Assignment:
State the number of lines in the records beneath that hold the word "GroupFacts", and add nothing.

Extracted information:
Lemma fold_max_spec (xs : list Z) :
  forall x, let m := fold_left Z.max xs x in
            In m (x :: xs) /\ forall y, In y (x :: xs) -> (y <= m)%Z.
Proof.
  induction xs as [|a xs IH]; intros x; simpl.
  - split; [auto|]. intros y [<-|[]]. lia.
  - destruct (IH (Z.max x a)) as [I U]. simpl in I, U. split.
    + destruct I as [I|I]; [|auto].
      rewrite <- I. destruct (Z.max_spec x a) as [[_ ->]|[_ ->]]; auto.
    + intros y [<-|[<-|J]].
      * specialize (U (Z.max x a) (or_introl eq_refl)). lia.
      * specialize (U (Z.max x a) (or_introl eq_refl)). lia.
      * apply U. auto.
Qed.

(** The recency marker of a non-empty group is the greatest
    [createdAt] among its members. *)
Lemma mathMax_latest (members : list BillRecord) :
  members <> [] ->
  exists m, mathMax (map (fun i => orZero (createdAt i)) members) = Some m
            /\ (exists b, In b members /\ createdAt b = m)
            /\ forall b, In b members -> (createdAt b <= m)%Z.
Proof.
  destruct members as [|a l]; [congruence|]. intros _. simpl.
  eexists. split; [reflexivity|].
  destruct (fold_max_spec (map (fun i => orZero (createdAt i)) l)
                          (orZero (createdAt a))) as [I U].
  cbv zeta in I, U. split.
  - destruct I as [I|I].
    + exists a. rewrite <- I, orZero_id. auto.
    + apply in_map_iff in I. destruct I as (b & E & I).
      exists b. rewrite <- E, orZero_id. auto.
  - intros b [<-|J]; apply U.
    + left. apply orZero_id.
    + right. apply in_map_iff. exists b. rewrite orZero_id. auto.
Qed.

Lemma byLatest_total (x y : Group) :
  (byLatest x y > 0)%Z -> (byLatest y x <= 0)%Z.
Proof.
  unfold byLatest. destruct (latest x), (latest y); lia.
Qed.

End GroupFacts.

Import BillHistory GroupFacts.

(** C8, where no biller name is a member name of [Object.prototype]:
    the grouping returns, the groups have distinct names, every record
    is in the group of its [billName] ("Unknown" for an empty one), a
    group holds exactly the records of its name in their order, its
    total is the sum of their amounts, its recency marker is their
    greatest [createdAt], and the groups are in descending order of
    the marker. *)
Theorem groupedBills_spec (bills : list BillRecord) :
  (forall b, In b bills -> inherited (groupName b) = false) ->
  exists gs,
    groupedBills bills = Some gs
    /\ NoDup (map name gs)
    /\ (forall b, In b bills -> exists g, In g gs /\ name g = groupName b)
    /\ (forall g, In g gs ->
          items g = withKey groupName (name g) bills
          /\ items g <> []
          /\ total g = sumAmounts (items g)
          /\ exists m, latest g = Some m
                       /\ (exists b, In b (items g) /\ createdAt b = m)
                       /\ forall b, In b (items g) -> (createdAt b <= m)%Z)
    /\ Sorted (fun g1 g2 => exists x y, latest g1 = Some x /\ latest g2 = Some y
                                        /\ (y <= x)%Z) gs.
Proof.
  intros H. unfold groupedBills.
  destruct (collect_spec bills [] (NoDup_nil _) H) as (groups & R & ND & S).
  rewrite R. eexists. split; [reflexivity|].
  set (gs := sortBy byLatest (map toGroup (entries groups))).
  assert (P : Permutation gs (map toGroup groups)).
  { unfold gs. rewrite sortBy_perm. apply Permutation_map, entries_perm. }
  assert (N : map name (map toGroup groups) = map fst groups).
  { rewrite map_map. apply map_ext. now intros [k l]. }
  assert (G : forall g, In g gs ->
                items g = withKey groupName (name g) bills /\ items g <> []
                /\ g = toGroup (name g, items g)).
  { intros g I. apply (Permutation_in _ P) in I. apply in_map_iff in I.
    destruct I as ([k l] & <- & I). apply getOwn_In in I; auto.
    rewrite S in I. simpl in I.
    destruct (existsb _ bills) eqn:X; [|discriminate]. injection I as <-.
    simpl. repeat split; auto.
    apply existsb_exists in X. destruct X as (b & Ib & Eb).
    intros E. assert (Ib' : In b (withKey groupName k bills))
      by (apply filter_In; auto).
    rewrite E in Ib'. exact Ib'. }
  assert (L : forall g, In g gs ->
                exists m, latest g = Some m
                          /\ (exists b, In b (items g) /\ createdAt b = m)
                          /\ forall b, In b (items g) -> (createdAt b <= m)%Z).
  { intros g I. destruct (G g I) as (_ & NE & E).
    destruct (mathMax_latest (items g) NE) as (m & M & W).
    exists m. split; [|exact W]. rewrite E. exact M. }
  split; [|split; [|split]].
  - apply (Permutation_NoDup (l := map name (map toGroup groups))).
    + apply Permutation_map. now symmetry.
    + now rewrite N.
  - intros b I.
    assert (X : existsb (fun b' => String.eqb (groupName b') (groupName b)) bills = true).
    { apply existsb_exists. exists b. split; auto. apply String.eqb_refl. }
    exists (toGroup (groupName b, withKey groupName (groupName b) bills)).
    split; [|reflexivity].
    apply (Permutation_in _ (Permutation_sym P)). apply in_map.
    apply getOwn_In; auto. rewrite S. simpl. now rewrite X.
  - intros g I. destruct (G g I) as (E1 & NE & E2).
    split; [exact E1|]. split; [exact NE|]. split; [|apply L, I].
    rewrite E2. simpl. now rewrite total_sum.
  - apply (Sorted_weaken (fun a b => byLatest a b <= 0)%Z).
    + intros x y Ix Iy C. destruct (L x Ix) as (mx & Ex & _).
      destruct (L y Iy) as (my & Ey & _). exists mx, my.
      unfold byLatest in C. rewrite Ex, Ey in C. repeat split; auto. lia.
    + apply sortBy_sorted. apply byLatest_total.
Qed.

Lemma groupedBills_spec_witness :
  exists gs,
    groupedBills [Samples.billA1; Samples.billA2; Samples.billB] = Some gs
    /\ NoDup (map name gs).
Proof.
  destruct (groupedBills_spec [Samples.billA1; Samples.billA2; Samples.billB])
    as (gs & R & ND & _).
  - intros b [<-|[<-|[<-|[]]]]; reflexivity.
  - exists gs. auto.
Defined.

(** C8, the example of the specification: two records of biller A
    with amounts 10 and 5 and one of biller B with amount 3 give group
    A with total 15 before group B with total 3. *)
Lemma groupedBills_example :
  option_map (map (fun g => (name g, total g, latest g)))
             (groupedBills [Samples.billA1; Samples.billA2; Samples.billB])
  = Some [("A", 15%Z, Some 7%Z); ("B", 3%Z, Some 6%Z)].
Proof. reflexivity. Qed.

(** C8, the failing input: a biller named "constructor".  The lookup
    [groups[name]] finds the member inherited from [Object.prototype],
    no array is created, and [push] raises. *)
Theorem groupedBills_inherited_name :
  groupedBills [Samples.billA1; Samples.constructorBill] = None.
Proof. reflexivity. Qed.

(* ================================================================= *)
(** ** The examples of the specification, evaluated *)

Example numeric_example :
  App.getBillMonthYear Host.enUTC Samples.slashBill = "Oct 2023".
Proof. reflexivity. Qed.

Example textual_example :
  BillHistory.formatPeriod Host.enUTC Samples.octoberBill = "Oct 2023".
Proof. reflexivity. Qed.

Solution for this exercise:
2